High‐Pressure, High‐Temperature Heteroepitaxial Growth of Large Single‐Crystal Diamonds

Authors: Hao Wang, Zhenxiang Zhou, Yilong Pan, Tian Cui, Ning Chen

Published: 2025-05-30

DOI: 10.1002/smll.202500244

Source: Full article


Abstract

AbstractHeteroepitaxial diamond growth using the chemical vapor deposition method is a successful approach to overcoming the size limitation of homoepitaxial substrates. However, the dislocation density in the resulting crystals remains high. In contrast, the High‐Pressure High‐Temperature method enables the growth of diamonds with low dislocation density, but its application in the synthesis of heteroepitaxial large single‐crystal diamonds has yet to be explored. Here, the first growth of large diamonds on cubic boron nitride (cBN) and silicon carbide (SiC) seeds is reported using the temperature gradient method at 5.5 GPa and different temperatures. The results show that diamonds grown on cBN exhibited a high content of isolated nitrogen atoms (C‐center) and the lowest quality.

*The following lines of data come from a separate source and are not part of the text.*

Lemma init_open_ok s : sys_init s → open_ok s.
Proof.
  intros (Hq & _)%init_queue. unfold open_ok. rewrite Hq, (proj2 unbounded_channel_law). done.
Qed.

Lemma history_reachable acc s : history acc s → reachable s.
Proof. induction 1; [by apply reachable_init|by eapply reachable_step]. Qed.

Lemma history_fifo acc s :
  history acc s →
  wire s `prefix_of` acc ∧
  (drain_gone (drain s) = false → acc = wire s ++ in_flight (drain s) ++ queue_of s).
Proof.
  induction 1 as [s Hinit|acc s s' _ [Hp Heq] Hstep].
  - apply init_queue in Hinit as (Hq & Hd & Hw). rewrite Hw, Hd. split; [apply prefix_nil|].
    intros _. unfold queue_of. by rewrite Hq, (proj1 unbounded_channel_law).
  - destruct (drain_gone (drain s')) eqn:Hd'.
    + split; [|done]. apply prefix_app_r. enough (wire s' = wire s) as -> by done.
      destruct Hstep; cbn in *; congruence.
    + assert (drain_gone (drain s) = false) as Hd.
      { destruct Hstep; cbn in *; try done; by rewrite H. }
      pose proof (step_outbound _ _ Hstep Hd') as Hs. rewrite <-Heq in Hs by done.
      split; [|by intros _]. rewrite <-Hs. by apply prefix_app_r.
Qed.

(** C10: the messages of all senders reach the transport in the order the queue
    accepted them, each once: what is written is always a prefix of what was
    accepted, and while the writer lives nothing is lost, the rest being the message
    in flight and the queue. *)
Theorem outbound_fifo acc s :
  history acc s →
  wire s `prefix_of` acc ∧
  (drain_gone (drain s) = false → acc = wire s ++ in_flight (drain s) ++ queue_of s).
Proof. apply history_fifo. Qed.
End outbound.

The dislocation density of diamond grown on SiC seeds, as observed by selective etching, is only ≈2.5 × 104 cm−2, the lowest value reported so far. A novel misfit accommodation mechanism revealed that during the early growth stages, the axial interplanar spacing increased. An amorphous‐diamond mixed buffer zone of at least 40 nm mitigated lattice mismatch, and as synthesis progressed, the dislocation density decreased, improving the crystal quality. Heteroepitaxial diamond can also achieve the crystal quality of homoepitaxial diamond.